Only the lines below starting at the one containing "models.py), [JobService] (jobs/service.py), [JobRuntime]" and ending at the one containing "have overtaken. Theorems: [JobClaims]" belong in the answer, each copied exactly.

------ DATA TO USE

(* ===== verification/Prelude.v ===== *)
(** * Universal Knowledge Intelligence Platform: verified core of the backend

    The backend under [src/backend] is a FastAPI service over SQLAlchemy. This
    library models the parts that carry its own logic (tenancy, the durable job
    queue, the append-only retrospective layer, data lifecycle, automation,
    authentication, caching, entity resolution and its review, harmonization, the
    relationship and coauthorship graphs, enrichment, the entity catalogue and its
    portals, the audit trail, notifications) and proves what they promise each other.

    ** Conventions

    - A Python call that can raise is a [res]: [Ok] a value or [Raise] an
      exception ([exn] holds the class name and [str(exc)], or the status and
      detail of an [HTTPException]).
    - A call that uses a database session is in the monad [M] of this file: the
      state is a [Session], what the session sees with its uncommitted writes
      ([sess_db]) and the last committed state ([sess_base]). [commit],
      [rollback] and [mtry] (try/except) are the session's; a raise keeps the
      writes made before it. [interfere] lets other sessions commit between two
      statements, which is how races are stated; an interleaving of whole calls
      is a list of calls.
    - The program's sessions do not flush before a query (database.py). Objects
      of the session are seen with their pending changes, so this shows only
      where a query filters on a pending column or looks for a pending row;
      there the model passes the rows of the last flush ([AuthorityReview]).
    - A table is a list of rows in id order with its sequence; unique constraints
      are the check an insert makes (NULLs are distinct). A dict is an
      association list in insertion order. sorted is [sort_by], a
      stable insertion sort; ORDER BY is the same over the rows in the order the
      database reads them, which is a parameter where pages are compared
      ([EntityCatalog]) and table order elsewhere.
    - Clock readings, uuids, environment variables, HTTP responses, the vector
      store, sha256, Fernet and similarity ratios are parameters of the
      definitions that use them.
    - Text is Latin-1 ([PyStr]): case mapping and whitespace classes are those of
      CPython below code point 256. JSON numbers are integers ([PyJson]).

    ** Files

    - [Prelude]: the above, dict and table lemmas, the tactic [mrun] that runs
      the statements whose outcome is known. [PyStr], [PyJson], [PyValue],
      [DateTime]: the language and standard library the program relies on;
      [PyJson] proves that [loads] inverts [dumps] (parser fuel: twice the length
      of the text, which the proof shows to be enough), [PyValue] that what it
      reads has no key twice, [DateTime] that isoformat is injective.
    - Durable jobs. [JobModel] (jobs/states.py and the tables of
      models.py), [JobService] (jobs/service.py), [JobRuntime] (jobs/runtime.py,
      jobs/metrics.py), [JobMigration] (jobs/migration.py, jobs/handlers.py),
      [JobsApi] (routers/jobs.py). [JobFacts] and [JobExec] describe a service as
      a function on the committed table and prove the row invariant [job_wf].
      A service gets a row as its caller loaded it, which other transactions may
      have overtaken. Theorems: [JobClaims] (every reachable table keeps its keys
      and statuses, and is well formed if no instance was overtaken, every call
      moves rows along the state machine only, terminal rows are frozen),
      [JobGuarantees] (no attempt is handed out twice under any interleaving,
      the claim takes a least due job, recovery and replay are exact),
      [JobRaces] (enqueue is idempotent for a tenant, also when raced; cancel is
      not a compare-and-set), [RuntimeClaims] (deliveries are bounded by the
      budget, the outcome of one unit of work, exhaustion of a failing job, exact
      health), [JobMigration] (the cutover never repeats a side effect),
      [JobsApi] (a cross-tenant request performs no transition).
    - Tenancy and access. [TenantAccess] (tenant_access.py), [TenantQuotas]
      (tenant_quotas.py), [ApiKeyScopes] (api_key_scopes.py), [DomainScope]
      (domain_scope.py): scoped queries return what the caller may see, the quota
      gate and the quota report agree, the scope table fails closed.
    - Retrospective layer. [RetroStore] (retrospective/registry.py, writer.py,
      with a class [Governed] for what the two record types share and [Stored]
      for where the database keeps them), [RetroEmit] (emit.py),
      [RetroQuery] (query.py, metrics.py), [RetroExport] (export.py, with the
      class [Exported] the two exports implement), [RetroFeatures]
      (features.py). [RetroClaims]: history is governed, append-only and
      idempotent; point-in-time reads and cohorts reconstruct the past; exports
      are exact and repeatable, and training rows never leak the future.
    - Lifecycle and automation. [DataLifecycle] (services/data_lifecycle.py) with
      [LifecycleClaims]: the retention purge deletes exactly what is past its own
      tenant's cutoff, erasure is complete for its surfaces and confined.
      [WorkflowEngine] (workflow_engine.py, over a session that a failed statement
      or flush puts out of order and nobody rolls back) with [WorkflowClaims]: a
      run is recorded to its end unless the database refused something, triggers
      stay in the tenant. [LayerBoundaries]
      (services/layer_boundaries.py).
    - Resilience and clustering. [CircuitBreaker] (circuit_breaker.py,
      authority/resilience.py): load on a failing service is bounded.
      [UnionFind], [Blocking] (clustering/union_find.py, blocking.py): clusters
      are the classes generated by the matching pairs; the loops of the forest
      run on fuel, the number of elements, which the rank invariant shows to be
      enough. [EntityMerge] (entity_linker.py and the two merge endpoints).
    - Cache. [Cache] (cache/): the interface as a class, the in-process and the
      Redis backend as modules over an expiring store, the factory; [CacheSpec]
      the laws a store promises, [CacheSims] the simulations of the backends by
      one abstract cache. [AuthorityCache] (authority/cache.py, thresholds.py).
      [CacheClaims]: either backend refines the abstract cache, a lookup answers
      the truth of its key under any interleaving, and where the backends differ.
    - Authentication. [Auth] (tables, auth.py, principal.py,
      routers/api_keys.py), [AuthUsers] (routers/auth_users.py). [AuthClaims]:
      who authenticates was issued a credential, revocation is final, lockout
      bounds guessing, one-time secrets are spent once, a super admin remains.
    - Organisations. [Organizations] (routers/organizations.py), [OrgClaims]:
      ownership and uniqueness are invariant, access follows membership.
    - Entities and their cleaning. [Entities] (rows and scoping), [PyStrFacts] (text
      lemmas). [Transform] (transformations/engine.py), [TransformClaims]: a
      validated expression never raises and means what it prints.
      [Harmonization] (routers/harmonization.py, transformations.py),
      [HarmonizationClaims]: undo and redo are exact, an apply does what its
      preview shows, no call leaves the caller's scope.
    - Authority. [Normalize] (authority/normalize.py), [AuthorityJobs]
      (auto_enqueue.py, batch_resolution.py, batch_worker.py,
      hierarchical_fallback.py), and the batch route of routers/authority.py;
      [AuthorityJobsClaims]: one open job per field beside the batches asked for, a
      run is exact and confined to its tenant, the queue drains.
      [AuthorityReview] (routers/authority_records.py, the two write-backs,
      feedback.py), [AuthorityReviewClaims]: no history of reviews takes
      anything from an entity, a reviewer stays in his organisation;
      [AuthorityAutoConfirm]: auto-confirm takes a best candidate per value.
    - Relationship graph. [Graph] (graph_analytics.py, routers/relationships.py)
      over abstract floats; [GraphPaths]: a path that is found is a shortest one
      and the subgraph of an entity is its neighbourhood up to the cap;
      [GraphComponents]: components are the connectivity classes, communities
      refine them, the table stays a simple graph. Queues run on fuel that counts
      the edges (adjacencies) and is proved to be enough.
    - Coauthorship graph. [NameKey] (the name keys of coauthorship/identity.py),
      [Coauthor] (identity, suggestions, recompute and migration of coauthorship/,
      the writer of enrichment_worker.py, routers/coauthorship.py).
      [CoauthorClaims]: the weight of an edge is what the contribution log
      accounts for; [CoauthorIdentity]: writing a work again adds nothing;
      [CoauthorReview]: suggestions and merges are exact.
    - Enrichment. [Enrichment] (one record: the cascade of sources behind their
      breakers, what a match writes, the scrapers, failures), [EnrichmentQueue]
      (the worker's claim and batches, the scheduler of
      services/enrichment_scheduler.py, the endpoints that queue records),
      [EnrichmentViews] (their counters and dashboards). [EnrichmentClaims]: the
      first source with an answer is used, every outcome the database takes is
      recorded, attributes survive; [EnrichmentQueueClaims]: a record has one
      worker but for writes that do not ask, a drained batch is announced once, a
      run stays within its budget.
    - Entity catalogue. [EntityCatalog] (services/entity_service.py, work_type.py,
      quality_scorer.py, the endpoints of routers/entities.py that read, edit and
      delete); [EntityCatalogClaims]: the number beside a facet value is what the
      list shows for it, pages of an order without ties partition the list, edits
      stay in the scope.
    - Catalogue portals. [Portals] (routers/catalogs.py) over the catalogue's
      tables; [PortalClaims]: after any history of portals in which the public ones
      have an organisation, a visitor sees rows of his own or of the portal's only, what is listed can be opened,
      facets count what picking them shows, a view is read as it was saved.
    - Audit trail. [AuditTrail] (audit.py, read_audit.py, routers/audit_log.py,
      the notification centre of routers/notifications.py); [AuditClaims]: a
      request leaves at most one row, which names who acted and no query value,
      and what a user has read stays read.
    - Outbound notifications. [Notifications] (notifications/, the dispatch of
      routers/deps.py, routers/alert_channels.py, webhooks.py and the mail
      settings); [NotificationClaims]: an event reaches the subscribers of
      its organisation (and those of others), once, a delivery records what the
      server answered, and the three workers of an event may run in any order.
    - Files named after a component with [Claims] end with the lemmas on where
      the code parts from what it says, on concrete tables.

    ** Not modelled

    Float arithmetic (similarity scores, percentages, averages, the feedback prior;
    quality scores are in ten-thousandths, which their four decimals are: snapshots.py, clustering/algorithms.py, scoring.py,
    analyzers), text outside Latin-1, typographic dashes and ellipses in messages
    (written as hyphens and a full stop), icons, logging, threads' start and sleep, network clients, file formats
    and rendering. JSON numbers are integers, except in entity attributes, whose
    JSON functions are parameters. html.unescape, Unicode decomposition, LIKE,
    the collation of the database, bcrypt, the token codec, HMAC, form encoding,
    SMTP, ipaddress and the order of a Python set are parameters with the laws that are used as hypotheses.
    Exception messages of the JSON decoder are abbreviated. The database is taken
    to run statements that do not violate a declared unique constraint or
    reference; where another refusal (a value it cannot store or compare, a lost
    connection) matters it is a parameter: [WorkflowEngine.Store],
    [Enrichment.Database], [Notifications.Network], [DataLifecycle].

    ** Plan

    Next: the threshold and link endpoints of the authority routers, scheduled
    imports and reports, field correspondences, ingest, graph
    materialisation, the clustering algorithms with their scores as parameters. *)
From stdpp Require Export base tactics list sorting strings gmap.
From Stdlib Require Export ZArith Lia.

Declare Scope py_scope.
Delimit Scope py_scope with py.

------------

■ **RESPONSE BOX**
      models.py), [JobService] (jobs/service.py), [JobRuntime] (jobs/runtime.py,
      jobs/metrics.py), [JobMigration] (jobs/migration.py, jobs/handlers.py),
      [JobsApi] (routers/jobs.py). [JobFacts] and [JobExec] describe a service as
      a function on the committed table and prove the row invariant [job_wf].
      A service gets a row as its caller loaded it, which other transactions may
      have overtaken. Theorems: [JobClaims] (every reachable table keeps its keys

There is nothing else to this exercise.